Now, some days, I want to be the thinnest, smartest, prettiest, best at surfing a.k.a. perfect.

And when that urge comes, the urge to change my life right away or look at the world through that skewed lens, I remind myself I will always be “The Worst” at something. 

Wayne Dyer writes in “Your Erroneous Zones” that we should throw “Do Your Best” out the window. 

And I have to say, I agree. Why do we always need to do our best? Let’s just do something. For all the perfectionists out there who think that simply doing, for the pure sake of it, sounds insane… I’m right there with you.

But we have to remember that if we are always waiting to do something until we are perfect we will never do a goddamn thing.

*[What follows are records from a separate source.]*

(* ===== verification/LoxProps.v ===== *)
(** * From a source file to a machine that loaded its bytecode file *)

From S2P Require Import Prelude Double HashMap HashMapFacts Hash Platform Token Lexer LexerFacts Parser ParserFacts Compiler CompilerFacts CompilerProps Bytes BytesFacts ChecksumProps FileProps Opcode Value Chunk Object KeyFacts Memory CollectFacts SweepFacts AllocatorFacts GcProps Context ContextFacts Serializer SerializerFacts Deserializer LoaderFacts BytecodeProps VM Natives Lox.
Import DataPacker Crc32 FileHeader.

(** ** Repairing a checksum *)

Definition mismatch : string := "Bytecode file corrupted: CRC32 checksum mismatch".

(** The checksum stored in a file is the right one. *)
Definition sealed (file : list Z) : Prop := decode_le file 4 4 = Ret (Crc32_ComputeBuf 0 (drop 8 file)).

Lemma decode_le_range buffer o n v : decode_le buffer o n = Ret v -> 0 <= o /\ o + Z.of_nat n <= Z.of_nat (length buffer).
Proof. unfold decode_le, DataPacker.read. by case_decide. Qed.

Lemma decode_le_within file a v c : file = a ++ encode_le 4 v ++ c -> length a = 4%nat -> is_u32 v -> decode_le file 4 4 = Ret v.
Proof.
  intros -> Ha Hv. replace 4 with (Z.of_nat (length a)) by lia. rewrite decode_le_app. f_equal. by apply Z.mod_small.
Qed.

Lemma decode_nth buffer sizes : forall o vs i size v, decode buffer o sizes = Ret vs ->
  sizes !! i = Some size -> vs !! i = Some v ->
  decode_le buffer (o + Z.of_nat (sum_list (take i sizes))) size = Ret v.
Proof.
  induction sizes as [|n sizes IH]; intros o vs i size v; [done|]. cbn [decode].
  destruct (decode_le buffer o n) as [x| | |] eqn:Ex; try done. cbn [mbind outcome_bind].
  destruct (decode buffer (o + Z.of_nat n) sizes) as [xs| | |] eqn:Exs; try done. cbn [mbind outcome_bind]. intros [= <-].
  destruct i as [|i]; cbn [take lookup list_lookup].
  - intros [= <-] [= <-]. cbn. by rewrite Z.add_0_r.
  - intros Hs Hv. pose proof (IH _ _ _ _ _ Exs Hs Hv) as E. cbn [sum_list]. by rewrite Nat2Z.inj_add, Z.add_assoc.
Qed.

Lemma section_no_throw file size i j : section file size i j <> Throw mismatch.
Proof. unfold section. by repeat case_match. Qed.

Lemma decode_no_throw buffer o sizes e : decode buffer o sizes <> Throw e.
Proof.
  revert o. induction sizes as [|n sizes IH]; intros o; [done|]. cbn [decode]. unfold decode_le, DataPacker.read.
  case_decide; [|done]. cbn [mbind outcome_bind]. specialize (IH (o + Z.of_nat n)).
  destruct (decode buffer (o + Z.of_nat n) sizes); cbn; try done.
Qed.

Lemma sealed_read file : sealed file -> FileHeader.read file <> Throw mismatch.
Proof.
  unfold sealed, FileHeader.read. intros Hs. destruct (length file <? 32)%nat; [intros [=]|].
  pose proof (decode_no_throw file 0 header_sizes mismatch) as Ht.
  destruct (decode file 0 header_sizes) as [fields|e|e|] eqn:E; cbn [mbind outcome_bind]; [|intros [= ->]; by apply Ht|by intros [=]|by intros [=]].
  pose proof (fun v => decode_nth file header_sizes 0 fields 4 4 v E eq_refl) as Hcrc. clear E.
  do 16 (destruct fields as [|? fields]; [discriminate|]). destruct fields; [|discriminate].
  specialize (Hcrc _ eq_refl). change (0 + Z.of_nat (sum_list (take 4 header_sizes))) with 4 in Hcrc.
  rewrite Hs in Hcrc. injection Hcrc as <-. rewrite (Z.eqb_refl (Crc32_ComputeBuf 0 (drop 8 file))).
  change (negb true) with false.
  repeat first [progress cbv iota | match goal with |- (if ?b then _ else _) <> _ => destruct b; [by intros [=]|] end].
  repeat match goal with
  | |- context [section ?f ?n ?i ?j] => pose proof (section_no_throw f n i j); destruct (section f n i j); cbn [mbind outcome_bind];
      [|congruence|discriminate..]
  end.
  by intros [=].
Qed.

(** C37. [loxcrc] repairs a bytecode file: on the bytes of any file with the magic number it changes
    nothing but the checksum, the result passes the checksum test of the machine, and repairing it
    again changes nothing; a file whose checksum was right is left alone. *)
Theorem loxcrc_repairs file : (32 <= length file)%nat -> take 4 file = MAGIC ->
  exists file', Lox.loxcrc file = Ret file' /\
    length file' = length file /\ take 4 file' = MAGIC /\ drop 8 file' = drop 8 file /\
    sealed file' /\ FileHeader.read file' <> Throw mismatch /\
    Lox.loxcrc file' = Ret file' /\ (sealed file -> file' = file).
Proof.
  intros Hlen Hm. set (crc := Crc32_ComputeBuf 0 (drop 8 file)).
  assert (Hcrc : is_u32 crc) by by apply crc32_range.
  assert (Hrun : forall f, (32 <= length f)%nat -> take 4 f = MAGIC -> sealed f -> Lox.loxcrc f = Ret f).
  { intros f Hl Ht Hs. unfold Lox.loxcrc. rewrite (proj2 (Nat.ltb_ge _ _)), bool_decide_eq_true_2 by done. cbn [negb].
    rewrite Hs. cbn [mbind outcome_bind]. by rewrite Z.eqb_refl. }
  destruct (decide (sealed file)) as [Hs|Hs].
  { exists file. split; [by apply Hrun|]. split_and!; try done; [by apply sealed_read|by apply Hrun]. }
  assert (Hdec : exists v, decode_le file 4 4 = Ret v).
  { unfold decode_le, DataPacker.read. rewrite decide_True by lia. by eexists. }
  destruct Hdec as [v Hv]. set (file' := take 4 file ++ encode_le 4 crc ++ drop 8 file).
  assert (Htake : length (take 4 file) = 4%nat) by (rewrite length_take; lia).
  assert (Hlen' : length file' = length file).
  { unfold file'. rewrite !length_app, length_encode_le, Htake, length_drop. lia. }
  assert (Htake' : take 4 file' = MAGIC) by (unfold file'; by rewrite take_app_length').
  assert (Hdrop : drop 8 file' = drop 8 file).
  { unfold file'. rewrite app_assoc. apply drop_app_length'. by rewrite length_app, length_encode_le, Htake. }
  assert (Hs' : sealed file').
  { unfold sealed. rewrite Hdrop. fold crc. by eapply decode_le_within. }
  exists file'. split.
  - unfold Lox.loxcrc. rewrite (proj2 (Nat.ltb_ge _ _)), bool_decide_eq_true_2 by done. cbn [negb]. rewrite Hv.
    cbn [mbind outcome_bind]. fold crc. destruct (Z.eqb_spec crc v) as [<-|]; [by destruct Hs|done].
  - split_and!; try done; [by apply sealed_read|apply Hrun; by rewrite ?Hlen'].
Qed.

(** A file whose last byte was changed by hand. *)
Definition edited_file : list Z :=
  MAGIC ++ [1; 2; 3; 4; 1; 0; 0; 0; 0; 32; 0; 0; 0; 33; 0; 0; 0; 33; 0; 0; 0; 33; 0; 0; 0; 0; 0; 0; 9].

Lemma loxcrc_repairs_witness : exists file', Lox.loxcrc edited_file = Ret file' /\ file' <> edited_file /\
  exists bc, FileHeader.read file' = Ret bc.
Proof.
  assert (H1 : (32 <= length edited_file)%nat) by (vm_compute; lia).
  destruct (loxcrc_repairs edited_file H1 eq_refl) as (file' & E & _). exists file'. split; [exact E|].
  assert (Ec : Lox.loxcrc edited_file = Ret (MAGIC ++ encode_le 4 (Crc32_ComputeBuf 0 (drop 8 edited_file)) ++ drop 8 edited_file))
    by (vm_compute; reflexivity).
  rewrite Ec in E. injection E as <-. split; [by vm_compute|]. eexists. vm_compute. reflexivity.
Defined.

(** ** Compile, write, read, load *)

Section files.
Context `{PlatformLaws}.

Lemma length_written bc out : FileHeader.write bc = Ret out -> length out = (32 + length (body bc))%nat.
Proof.
  unfold FileHeader.write. change (negb (nbytes header_sizes =? 32)) with false. cbv iota zeta.
  match goal with |- Ret ?x = Ret out -> _ => intros E; assert (out = x) as -> by congruence; clear E end.
  unfold body. rewrite !length_app, length_take, length_drop, length_encode_le, length_encode.
  change (sum_list _) with 32%nat. lia.
Qed.

Lemma take_header bc crc rest : take 4 (header bc crc ++ rest) = MAGIC.
Proof. reflexivity. Qed.

(** A machine before any program ran. *)
Record idle (w : machine) : Prop := {
  idle_memory : exists p, inv (mem w) p;
  idle_globals : globals_ w = Context.empty;
  idle_upvalues : open_upvalues (state w) = None
}.

Lemma new_machine_idle opts input w : Lox.new_machine opts input = Ret w -> idle w.
Proof.
  unfold Lox.new_machine, VM.new_vm. intros E.
  destruct (intern_outcome [] "init" (Memory.initial opts) ∅ (initial_inv opts)) as [[Ei _]|(r & m & q & Ei & Hi & _)];
    [by apply no_roots_safe|by repeat split|apply initial_live| |]; rewrite Ei in E; [done|].
  cbn [mbind outcome_bind] in E. injection E as <-. constructor; [by exists q|done|done].
Qed.

Lemma compile_file_inv opts debug source f result cw messages out :
  Compiler.compile_source opts (Lox.source_of source) = Ret ((Some f, result), cw) ->
  Lox.compile_file opts debug source = Ret (0, messages, Some out) ->
  exists bc s, Serializer.serialize_program (objects (memory cw)) f (context cw) (Serializer.new_serializer debug) = Ret (bc, s) /\
    FileHeader.write bc = Ret out.
Proof.
  unfold Lox.compile_file. generalize Serializer.serialize_program. intros serialize ->.
  cbn [mbind outcome_bind]. destruct (negb _); [done|]. cbn [or_undef mbind outcome_bind].
  destruct (serialize _ _ _ _) as [[bc s]| | |]; try done. cbn [mbind outcome_bind].
  destruct (FileHeader.write bc) as [out'| | |] eqn:Ew; try done. intros [= _ ->]. by exists bc, s.
Qed.

(** C6. The way of a program through a bytecode file: if [compile_file] succeeds on a source file,
    with an output below 4 GiB, at most 65534 globals and only functions the format can hold (counts that fit
    their fields, so fewer than 65536 constants, whose reals are positive zero or normal), then a
    new machine that reads the output passes all tests of the header, and either runs
    into the limit of its tables or gets the program that was compiled: the same functions, constants
    and line tables, and the same names for its globals. *)
Theorem compiled_file_loads opts debug source f result cw messages out opts' input w :
  nul ∉ Lox.source_of source ->
  Compiler.compile_source opts (Lox.source_of source) = Ret ((Some f, result), cw) ->
  (forall r fn, Heap.function (objects (memory cw)) r = Ret fn -> storable fn) ->
  Z.of_nat (length (names (context cw))) <= 65534 ->
  Lox.compile_file opts debug source = Ret (0, messages, Some out) -> Z.of_nat (length out) < 2 ^ 32 ->
  Lox.new_machine opts' input = Ret w ->
  is_compiled_lox_program out = true /\
  ((bc ← FileHeader.read out; Lox.load bc w) = Throw HashMap.too_large \/
   exists f' w', (bc ← FileHeader.read out; Lox.load bc w) = Ret (f', w') /\
     same_function (objects (memory cw)) (objects (mem w')) debug f f' /\
     same_globals (objects (memory cw)) (objects (mem w')) (context cw) (globals_ w')).
Proof.
  intros Hsrc Hcomp Hst Hnames Hfile Hout [Hmem Hg Hu]%new_machine_idle.
  pose proof (compile_source_runs opts _ Hsrc) as Hrun. rewrite Hcomp in Hrun. destruct Hrun as [Hok _].
  destruct (compile_file_inv _ _ _ _ _ _ _ _ Hcomp Hfile) as (bc & s & Es & Ew).
  destruct (world_globals _ _ Hok) as [g Hgl].
  destruct (serialize_program_written (objects (memory cw)) debug f (context cw) (Serializer.new_serializer debug) bc s eq_refl Es)
    as (ss & os & ims & gs & Hw).
  destruct (written_count _ _ _ _ _ _ _ _ _ Hw) as (Hcount & _ & Hmany). pose proof (length_written bc out Ew) as Hlen.
  assert (Hfits : file_fits bc) by (split; [unfold is_u16|unfold is_u32]; lia).
  assert (Hp : program_storable (memory cw) (context cw) bc).
  { constructor; [apply Hok|exact Hst|apply Hgl|apply Hgl| |].
    - rewrite (written_globals _ _ _ _ _ _ _ _ _ Hw), length_app, length_encode, length_entries.
      destruct (written_names _ _ _ _ _ _ _ _ _ Hw) as [_ ->]. change (sum_list _) with 4%nat. lia.
    - unfold body in Hlen. rewrite !length_app in Hlen. lia. }
  split.
  { unfold is_compiled_lox_program. rewrite (proj2 (Nat.leb_le 32 (length out))) by lia.
    rewrite (write_file bc Hfits) in Ew. apply bool_decide_eq_true_2.
    assert (out = header bc (checksum bc) ++ body bc) as -> by congruence. apply take_header. }
  pose proof (read_written bc Hfits) as Hread. rewrite Ew in Hread. cbn [mbind outcome_bind] in Hread. rewrite Hread.
  cbn [mbind outcome_bind]. unfold Lox.load.
  assert (Hroots : exists roots, VM.vm_roots w = Ret roots).
  { unfold VM.vm_roots. rewrite Hu. destruct (size (objects (mem w))); by eexists. }
  destruct Hroots as [roots ->]. cbn [mbind outcome_bind]. set (d := mkDeserializer ∅ ∅ (mem w) (globals_ w)).
  destruct (program_loads roots (memory cw) f (context cw) debug bc s d Hp) as [-> |(f' & d' & -> & Hsame & Hglobals & _)];
    [by constructor|exact Es|by left|]. right. cbn [mbind outcome_bind]. by eexists _, _.
Qed.

End files.

(** *** Witness *)

Definition stored_file : list Z := (fun c => Z.of_N (N_of_ascii c)) <$> stored_source.

Lemma source_of_bytes (text : list ascii) : Lox.source_of ((fun c => Z.of_N (N_of_ascii c)) <$> text) = text.
Proof.
  unfold Lox.source_of. rewrite <-list_fmap_compose. rewrite <-(list_fmap_id text) at 2. apply list_fmap_ext.
  intros _ c _. unfold compose. rewrite N2Z.id. apply ascii_N_embedding.
Qed.

Lemma stored_program_eq : stored_program = Compiler.compile_source default_vm_opts stored_source.
Proof. unfold stored_program. reflexivity. Qed.

Definition stored_file_check : bool :=
  match stored_program, Lox.compile_file default_vm_opts false stored_file, Lox.new_machine default_vm_opts [] with
  | Ret ((Some f, _), w), Ret (0, _, Some out), Ret v =>
      bool_decide (map_Forall (fun _ c => storable_object (content c)) (objects (memory w))) &&
      (Z.of_nat (length (names (context w))) <=? 65534) && (Z.of_nat (length out) <? 2 ^ 32) &&
      match (bc ← FileHeader.read out; Lox.load bc v) with Ret _ => true | _ => false end
  | _, _, _ => false
  end.

Lemma stored_file_checked : stored_file_check = true.
Proof. vm_compute. reflexivity. Qed.

Lemma stored_file_facts : exists f result cw messages out w, stored_program = Ret ((Some f, result), cw) /\
  (forall r fn, Heap.function (objects (memory cw)) r = Ret fn -> storable fn) /\
  Z.of_nat (length (names (context cw))) <= 65534 /\
  Lox.compile_file default_vm_opts false stored_file = Ret (0, messages, Some out) /\ Z.of_nat (length out) < 2 ^ 32 /\
  Lox.new_machine default_vm_opts [] = Ret w /\ (bc ← FileHeader.read out; Lox.load bc w) <> Throw HashMap.too_large.
Proof.
  pose proof stored_file_checked as Hc. revert Hc. unfold stored_file_check.
  generalize stored_program (Lox.compile_file default_vm_opts false stored_file) (Lox.new_machine default_vm_opts []).
  intros P F V Hc. destruct P as [[[[f|] result] cw]| | |]; try discriminate Hc.
  destruct F as [[[[] messages] [out|]]| | |]; try discriminate Hc.
  destruct V as [w| | |]; try discriminate Hc. rewrite !andb_true_iff in Hc.
  destruct Hc as [[[Hh Hn] Hl] Hload].
  exists f, result, cw, messages, out, w. split; [reflexivity|]. split; [|split; [|split; [reflexivity|split; [|split; [reflexivity|]]]]].
  - exact (heap_storable _ (bool_decide_eq_true_1 _ Hh)).
  - exact (proj1 (Z.leb_le _ _) Hn).
  - exact (proj1 (Z.ltb_lt _ _) Hl).
  - intros E. rewrite E in Hload. discriminate Hload.
Qed.

Lemma compiled_file_loads_witness : exists f result cw messages out w f' w',
  stored_program = Ret ((Some f, result), cw) /\
  Lox.compile_file default_vm_opts false stored_file = Ret (0, messages, Some out) /\
  (bc ← FileHeader.read out; Lox.load bc w) = Ret (f', w') /\
  same_function (objects (memory cw)) (objects (mem w')) false f f'.
Proof.
  destruct stored_file_facts as (f & result & cw & messages & out & w & Ep & Hst & Hn & Ec & Hl & Ew & Hne).
  destruct (compiled_file_loads default_vm_opts false stored_file f result cw messages out default_vm_opts [] w)
    as [_ [Hr|(f' & w' & Er & Hsame & _)]].
  - unfold stored_file. rewrite source_of_bytes. exact stored_source_ok.
  - unfold stored_file. rewrite source_of_bytes, <-stored_program_eq. exact Ep.
  - exact Hst.
  - exact Hn.
  - exact Ec.
  - exact Hl.
  - exact Ew.
  - destruct (Hne Hr).
  - exists f, result, cw, messages, out, w, f', w'. exact (conj Ep (conj Ec (conj Er Hsame))).
Defined.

Do What You Want, How You Want

Don’t make changes because you think you’re supposed to, make them because you want to. Look at where you’ve come from and where you want to go and if you’re somewhere even slightly closer than you were yesterday, whether it’s working on a backside cutback or buying a plant or finishing a project or going outside or being nicer to yourself… if you are headed there, whatever that looks like, something is changing for the better. 

Be the worst. Embrace your failures and shortcomings. Stop doing your best. Doing something half-assed and for the sake of fun. Be as nice to yourself as I want to be to you, and I’ll try to do the same. 

You’ll always be the worst at something and that’s okay. The only reason it matters to you so much is because you think it means you’re not good enough. It doesn’t. It just means you have something new to try, a change to create, and a life to keep living on your own terms instead of anyone else’s.